Ale paradoksalnie, pozostała po COVID-19 pandemiczna fiksacja opinii publicznej, pragnącej jak najszybciej informować o odkryciu nowych patogenów, przyczyniła się do uświadomienia społeczeństwu dawno zapomnianej prawdy o medycznych konsekwencjach ryzykownych zachowań seksualnych.
Na własną odpowiedzialność
Ogłupieni mantrą „love is love” zaczęliśmy wierzyć, że kontakty seksualne -homo czy -hetero, to w zasadzie to samo. A że tak nie jest, mówią nam sami przedstawiciele tęczowych środowisk. To w tych społecznościach panuje niewspółmierny do reszty społeczeństwa nacisk na kwestie związane ze zdrowiem seksualnym. Przykładowo, grupa Stonewall prowadzi w Poznaniu specjalną przychodnię specjalizującą się w diagnostyce chorób wenerycznych, w kampanii promocyjnej używając maskotek „gangu weneraków” okraszonej hasłem „złap je wszystkie!”
„Zasady akcji są proste: wykonujesz test lub pakiet badań w kierunku dowolnej choroby przenoszonej drogą płciową. Za wizytę otrzymujesz pieczątkę. A za 10 pieczątek możesz wybrać sobie jednego Weneraka, czyli zabawną maskotkę. Możesz wybrać: Rzeżączkę Marzenę, Krętka Andrzeja (krętek blady wywołuje kiłę), Brodawczaka Bartosza (wirus brodawczaka ludzkiego – HPV), Opryszczkę Kasię oraz Chlamydię Anetę” – czytamy w opisie akcji.
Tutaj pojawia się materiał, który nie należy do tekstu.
Lemma sent_probe env j url :
  sent (events (probe env j url))
    = if inaccessible (probe env j url) then [url] else [].
Proof.
  unfold inaccessible, probe.
  destruct (linkAccessibilityChecker_loop (envRequestOK env) (envCtx env) url
              (envReply env j) (envStart env j)) as [-> _].
  destruct (sent_checkerLoop (envRequestOK env) (envCtx env) url
              (envReply env j) maxRetries 0 initialBackoff (envStart env j))
    as [->| ->]; by rewrite ?bool_decide_eq_false_2, ?bool_decide_eq_true_2 by eauto.
Qed.

(** The backoffs of the three iterations. *)
Lemma backoffAt_initial k :
  (k < maxRetries)%nat →
  backoffAt initialBackoff k = initialBackoff * 2 ^ Z.of_nat k
  ∧ 0 < backoffAt initialBackoff k.
Proof.
  intros Hk. unfold maxRetries in Hk.
  destruct k as [|[|[|k]]]; [by vm_compute..|lia].
Qed.

(** ** The probe's contract *)

(** C7.  When [http.NewRequestWithContext] rejects the URL, the probe ends
    in its first iteration: it puts the URL into the channel once, calls
    [client.Do] not at all, sleeps not at all and takes no time. *)
Theorem malformed_url_fails_at_once newRequestOK ctx url srv t0 :
  newRequestOK url = false →
  events (linkAccessibilityChecker newRequestOK ctx url srv t0)
    = [EvRequestError; EvSend url]
  ∧ sent (events (linkAccessibilityChecker newRequestOK ctx url srv t0)) = [url]
  ∧ attempts (events (linkAccessibilityChecker newRequestOK ctx url srv t0)) = 0%nat
  ∧ sleeps (events (linkAccessibilityChecker newRequestOK ctx url srv t0)) = []
  ∧ finished (linkAccessibilityChecker newRequestOK ctx url srv t0) = t0
  ∧ inaccessible (linkAccessibilityChecker newRequestOK ctx url srv t0) = true.
Proof.
  intros Hbad.
  destruct (linkAccessibilityChecker_loop newRequestOK ctx url srv t0) as [He Hf].
  unfold inaccessible. rewrite He, Hf.
  unfold maxRetries. rewrite checkerLoop_bad_url by done. done.
Qed.

Lemma malformed_url_fails_at_once_witness :
  events (linkAccessibilityChecker (rejectURL "ht tp://invalid-url")
            neverCancelled "ht tp://invalid-url" (alwaysStatus 200) 0)
    = [EvRequestError; EvSend "ht tp://invalid-url"].
Proof.
  apply (malformed_url_fails_at_once (rejectURL "ht tp://invalid-url")
           neverCancelled "ht tp://invalid-url" (alwaysStatus 200) 0).
  reflexivity.
Defined.

(** C2.  A URL whose request can be built and whose every attempt fails
    (a transport error or a status outside 200..299) is tried exactly
    [maxRetries = 3] times and is put into the channel exactly once. *)
Theorem retry_ceiling newRequestOK ctx url srv t0 :
  newRequestOK url = true →
  Forall failedAttempt (events (linkAccessibilityChecker newRequestOK ctx url srv t0)) →
  attempts (events (linkAccessibilityChecker newRequestOK ctx url srv t0)) = maxRetries
  ∧ maxRetries = 3%nat
  ∧ sent (events (linkAccessibilityChecker newRequestOK ctx url srv t0)) = [url].
Proof.
  intros Hok Hall.
  destruct (linkAccessibilityChecker_loop newRequestOK ctx url srv t0) as [He _].
  rewrite He in *.
  destruct (checkerLoop_all_failed newRequestOK ctx url srv maxRetries
              0 initialBackoff t0 Hok Hall) as (Hatt & Hsent & _).
  done.
Qed.

Lemma retry_ceiling_witness :
  attempts (events (linkAccessibilityChecker anyURL neverCancelled
                      "http://b.test/" (alwaysStatus 500) 0)) = 3%nat
  ∧ sent (events (linkAccessibilityChecker anyURL neverCancelled
                    "http://b.test/" (alwaysStatus 500) 0)) = ["http://b.test/"].
Proof.
  destruct (retry_ceiling anyURL neverCancelled "http://b.test/"
              (alwaysStatus 500) 0) as (Hatt & _ & Hsent).
  - reflexivity.
  - vm_compute. repeat constructor.
  - split; [exact Hatt|exact Hsent].
Defined.

(** C6.  An attempt counts as a success exactly when it brought a response
    whose status lies in 200..299.  The probe returns right after its first
    successful attempt: nothing follows it in the trace, nothing is put
    into the channel, every earlier attempt had failed, and the number of
    attempts made is the number of that attempt.  So a URL that fails once
    and then succeeds (attempt number 2) is tried exactly twice. *)
Theorem success_stops_the_probe newRequestOK ctx url srv t0 pre a st fi r post :
  events (linkAccessibilityChecker newRequestOK ctx url srv t0)
    = pre ++ EvDo a st fi r :: post →
  (succeeded r = true ↔ ∃ s, r = DoResp s ∧ 200 ≤ s < 300)
  ∧ (succeeded r = true ↔ post = [])
  ∧ Forall failedAttempt pre
  ∧ (succeeded r = true →
       attempts (events (linkAccessibilityChecker newRequestOK ctx url srv t0)) = a
       ∧ sent (events (linkAccessibilityChecker newRequestOK ctx url srv t0)) = []
       ∧ inaccessible (linkAccessibilityChecker newRequestOK ctx url srv t0) = false
       ∧ finished (linkAccessibilityChecker newRequestOK ctx url srv t0) = fi).
Proof.
  intros Hsplit.
  destruct (linkAccessibilityChecker_loop newRequestOK ctx url srv t0) as [He Hf].
  unfold inaccessible. rewrite Hf. rewrite He in Hsplit |- *.
  pose proof Hsplit as Hsp.
  apply checkerLoop_split in Hsp
    as (k & -> & Hk & Hok & Hdo & Hatt & Hsent & Hfail & Hpost).
  split_and!.
  - destruct r as [e|s]; simpl.
    + split; [done|]. by intros (s & ? & _).
    + unfold is2xx. rewrite andb_true_iff, Z.leb_le, Z.ltb_lt.
      split; [by eauto|]. by intros (s' & [= <-] & ?).
  - destruct (succeeded r).
    + by destruct Hpost as [-> _].
    + destruct Hpost as [-> _]. done.
  - done.
  - intros Hr. rewrite Hr in Hpost. destruct Hpost as [-> Hfin].
    rewrite Hsplit, attempts_app, sent_app, Hatt, Hsent, attempts_do.
    split_and!; [unfold attempts; simpl; lia|done|done|done].
Qed.

Lemma success_stops_the_probe_witness :
  attempts (events (linkAccessibilityChecker anyURL neverCancelled
                      "http://a.test/" failsOnce 0)) = 2%nat
  ∧ sent (events (linkAccessibilityChecker anyURL neverCancelled
                    "http://a.test/" failsOnce 0)) = [].
Proof.
  destruct (success_stops_the_probe anyURL neverCancelled "http://a.test/"
              failsOnce 0 [EvDo 1 0 0 (DoResp 503); EvSleep (1 * Second)]
              2 (1 * Second) (1 * Second) (DoResp 200) [])
    as (_ & _ & _ & Hstop).
  - reflexivity.
  - destruct Hstop as (Hatt & Hsent & _); [reflexivity|].
    split; [exact Hatt|exact Hsent].
Defined.
(** * nextclade_latch: the workflow of [wf/__init__.py], embedded in Rocq

    The repository wires three platform tasks around the external
    [nextclade] binary.  Everything the tasks do is an effect: they spawn a
    process, print, send platform messages, and either return a directory
    reference or raise.  The embedding therefore runs every task in a small
    monad that threads the log of observable events and carries the Python
    exception, and takes the things the code gets from outside as
    variables of a section: what [Path(p).resolve()] answers on the worker,
    what a spawned command does (its exit code and output lines), and where
    the platform places the local copy of a file or directory that one task
    hands to the next. *)

From Stdlib Require Import String Ascii List ZArith Lia Bool.
Import ListNotations.
Open Scope list_scope.
Open Scope string_scope.

(** ** Python strings *)

Module Py.

(** [sep.join(parts)] *)
Definition join (sep : string) (parts : list string) : string :=
  String.concat sep parts.

(** the characters of all the parts together *)
Definition total_length (parts : list string) : nat :=
  fold_right (fun part n => String.length part + n) 0 parts.
(** ToString, as applied by template literals and by [+] on a string. *)
Fixpoint ToString `{Engine} (v : value) : string :=
  match v with
  | VUndefined => "undefined"
  | VNull => "null"
  | VBool b => if b then "true" else "false"
  | VNum x => Number_repr x
  | VStr s => s
  | VArr elems =>
      join "," (map (λ e, match e with
                          | VUndefined | VNull => ""
                          | _ => ToString e
                          end) elems)
  | VObj _ => "[object Object]"
  end.

Definition number_of_nat (n : nat) : float :=
  PrimFloat.of_uint63 (Uint63.of_Z (Z.of_nat n)).

(** [v.length]. *)
Definition member_length (v : value) : error + value :=
  match v with
  | VUndefined =>
      inl (TypeError "Cannot read properties of undefined (reading 'length')")
  | VNull => inl (TypeError "Cannot read properties of null (reading 'length')")
  | VArr elems => inr (VNum (number_of_nat (length elems)))
  | VStr s => inr (VNum (number_of_nat (String.length s)))
  | VObj props => inr (prop props "length")
  | VBool _ | VNum _ => inr VUndefined
  end.

(** [v + 1]. *)
Definition add_one `{Engine} (v : value) : value :=
  match v with
  | VNum x => VNum (x + 1)%float
  | VUndefined => VNum PrimFloat.nan
  | VNull => VNum 1%float
  | VBool b => VNum (if b then 2 else 1)%float
  | VStr s => VStr (s +:+ "1")
  | VArr _ | VObj _ => VStr (ToString v +:+ "1")
  end.

(** [...v] inside an array literal. *)
Definition spread (name : string) (v : value) : error + list value :=
  match v with
  | VArr elems => inr elems
  | VStr s => inr ((λ c, VStr (String c "")) <$> String.list_ascii_of_string s)
  | _ => inl (TypeError (name +:+ " is not iterable"))
  end.
(** * clean-sheet-bot: the reconciliation engine, embedded and verified

    The development follows the four scripts of the repository:

    - [scripts/split_daily_budgets.py] and [scripts/split_daily_plans.py]
      (calendar proration), modules [Budgets] and [Plans];
    - [scripts/dcqa_brand_two_pass.py] (alias index and two-pass brand
      resolver), module [TwoPass];
    - [scripts/run_cleaning.py] (fallback joins, FX merge and audit), module
      [Cleaning], on top of a small model of the pandas frames it uses,
      module [Pandas].

    Conventions of the embedding.

    - A Python [str] is a [string] over the code points 0 to 255 (ASCII and
      Latin-1).  A character beyond them, which only the NFKC normalisation
      can produce from such a text, is written [PyStr.other_char].
    - A Python [float] (and [int]) is the rational [Q] it denotes; [NaN] is a
      value of its own.  A decimal literal is read as the rational it spells;
      the divisions of the proration and the arithmetic of the audit take the
      nearest double of their operands and round their result to the nearest
      double ([Float64.round]); the products of the FX stage are kept exact.
      Overflow and infinities are outside the model.
    - A timestamp is kept at day granularity, as the day number of its date
      (days since 1970-01-01); [normalize()] is then the identity.
    - Code that can raise returns a [result]. *)

From Stdlib Require Import List String Ascii ZArith QArith Bool Lia.
From Stdlib Require Import Qabs Qround DecimalString.
Import ListNotations.

Local Open Scope string_scope.
Local Open Scope Z_scope.
Local Open Scope list_scope.

(** ** Python values *)

Inductive exn : Type :=
| KeyError (column : string)
| AttributeError
| TypeError
| MergeError
| SystemExit.

Inductive result (A : Type) : Type :=
| Ok (a : A)
| Raise (e : exn).

Arguments Ok {A} a.
Arguments Raise {A} e.

Definition bind {A B : Type} (r : result A) (k : A -> result B) : result B :=
  match r with
  | Ok a => k a
  | Raise e => Raise e
  end.

Notation "x <- r ;; k" := (bind r (fun x => k))
  (at level 61, r at next level, right associativity).

Definition of_option {A : Type} (e : exn) (o : option A) : result A :=
  match o with
  | Some a => Ok a
  | None => Raise e
  end.

(** One cell of a frame or of a row. *)
Inductive cell : Type :=
| Str (s : string)
| Num (q : Q)
| NaN
| Day (d : Z)
| NaT.

(** [pd.isna] on a scalar. *)
Definition isna (c : cell) : bool :=
  match c with
  | NaN | NaT => true
  | _ => false
  end.

(** The library functions the scripts call and whose code is not part of
    the repository.  Every definition below takes them from this record, and
    every general theorem holds for all of them. *)
Record PyLib : Type := {
  (** [str(x)] for a number or a timestamp *)
  py_str : cell -> string;
  (** [pd.to_datetime(x, errors="coerce")] as a day number, [None] for NaT *)
  to_datetime : cell -> option Z;
  (** whether [pd.Timestamp(y, 1, 1)] and [pd.Timestamp(y, 12, 31)] exist *)
  year_ok : Z -> bool;
  (** [pd.to_numeric(s, errors="coerce")] on a [str], [None] for NaN *)
  to_numeric_str : string -> option Q;
  (** [Series.str.contains(rgx, regex=True)] on one [str] *)
  re_contains : string -> string -> bool;
  (** removal of the combining marks after [unicodedata.normalize("NFKD", s)] *)
  strip_accents : string -> string;
  (** [str.casefold] *)
  casefold : string -> string
}.

(** ** Python strings *)

Module PyStr.

Definition code (c : ascii) : nat := nat_of_ascii c.

(** [str.isspace] on the characters of the model. *)
Definition is_space (c : ascii) : bool :=
  let n := code c in
  (((9 <=? n) && (n <=? 13)) || ((28 <=? n) && (n <=? 32))
   || (n =? 133) || (n =? 160))%nat.

Definition is_digit (c : ascii) : bool :=
  let n := code c in ((48 <=? n) && (n <=? 57))%nat.

Definition digit_val (c : ascii) : Z := Z.of_nat (code c) - 48.

(** The character that stands for any character beyond the code point 255:
    it is neither white space nor a digit nor a letter with another case. *)
Definition other_char : ascii := ascii_of_nat 128.

Fixpoint lstrip (s : string) : string :=
  match s with
  | EmptyString => EmptyString
  | String c t => if is_space c then lstrip t else s
  end.

Fixpoint rstrip (s : string) : string :=
  match s with
  | EmptyString => EmptyString
  | String c t =>
      match rstrip t with
      | EmptyString => if is_space c then EmptyString else String c EmptyString
      | t' => String c t'
      end
  end.

(** [s.strip()] *)
Definition strip (s : string) : string := rstrip (lstrip s).

Fixpoint str_filter (p : ascii -> bool) (s : string) : string :=
  match s with
  | EmptyString => EmptyString
  | String c t => if p c then String c (str_filter p t) else str_filter p t
  end.

Fixpoint str_map (f : ascii -> ascii) (s : string) : string :=
  match s with
  | EmptyString => EmptyString
  | String c t => String (f c) (str_map f t)
  end.

Definition lower_char (c : ascii) : ascii :=
  let n := code c in
  if ((65 <=? n) && (n <=? 90))%nat then ascii_of_nat (n + 32) else c.

Definition upper_char (c : ascii) : ascii :=
  let n := code c in
  if ((97 <=? n) && (n <=? 122))%nat then ascii_of_nat (n - 32) else c.

(** [s.lower()] and [s.upper()] *)
Definition lower : string -> string := str_map lower_char.
Definition upper : string -> string := str_map upper_char.

(** [needle in s] *)
Fixpoint contains (needle s : string) : bool :=
  if prefix needle s then true
  else match s with
       | EmptyString => false
       | String _ t => contains needle t
       end.

Fixpoint last_char (s : string) : option ascii :=
  match s with
  | EmptyString => None
  | String c EmptyString => Some c
  | String _ t => last_char t
  end.

Fixpoint drop_last (s : string) : string :=
  match s with
  | EmptyString => EmptyString
  | String _ EmptyString => EmptyString
  | String c t => String c (drop_last t)
  end.

(** [s[1:-1]] *)
Definition slice_1_m1 (s : string) : string :=
  match s with
  | EmptyString => EmptyString
  | String _ t => drop_last t
  end.

(** [s.replace(c, "")] for a one-character [c] *)
Definition remove_char (c : ascii) : string -> string :=
  str_filter (fun x => negb (Ascii.eqb x c)).

(** [re.sub(r"\s+", " ", s)]: every run of white space becomes one space. *)
Fixpoint squeeze (in_run : bool) (s : string) : string :=
  match s with
  | EmptyString => EmptyString
  | String c t =>
      if is_space c
      then if in_run then squeeze true t else String " " (squeeze true t)
      else String c (squeeze false t)
  end.

(** All the characters of a string satisfy [p]. *)
Fixpoint str_all (p : ascii -> bool) (s : string) : bool :=
  match s with
  | EmptyString => true
  | String c t => (p c && str_all p t)%bool
  end.

Definition no_space (c : ascii) : bool := negb (is_space c).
A teraz wyobraźmy sobie taką sytuację w jakiejkolwiek innej przychodni, bez sześciokolorowego szyldu.
Również tajemnicą poliszynela w środowisku pornograficznym – przecież „branży” podwyższonego ryzyka – pozostaje lęk przed kontaktami z „aktorami” biseksualnymi, jako, że ryzyko złapania jakiejś przypadłości wzrasta w takich przypadkach o 60 proc.
Paradoksalnie, szaleństwo wokół małpiej ospy zbiegło się w czasie z „miesiącem dumy” (PRIDE), podczas którego dewiacyjna międzynarodówka zwraca na siebie uwagę całego świata. I zwróciła, choć pewnie nie z tego powodu, jaki chcieliby organizatorzy.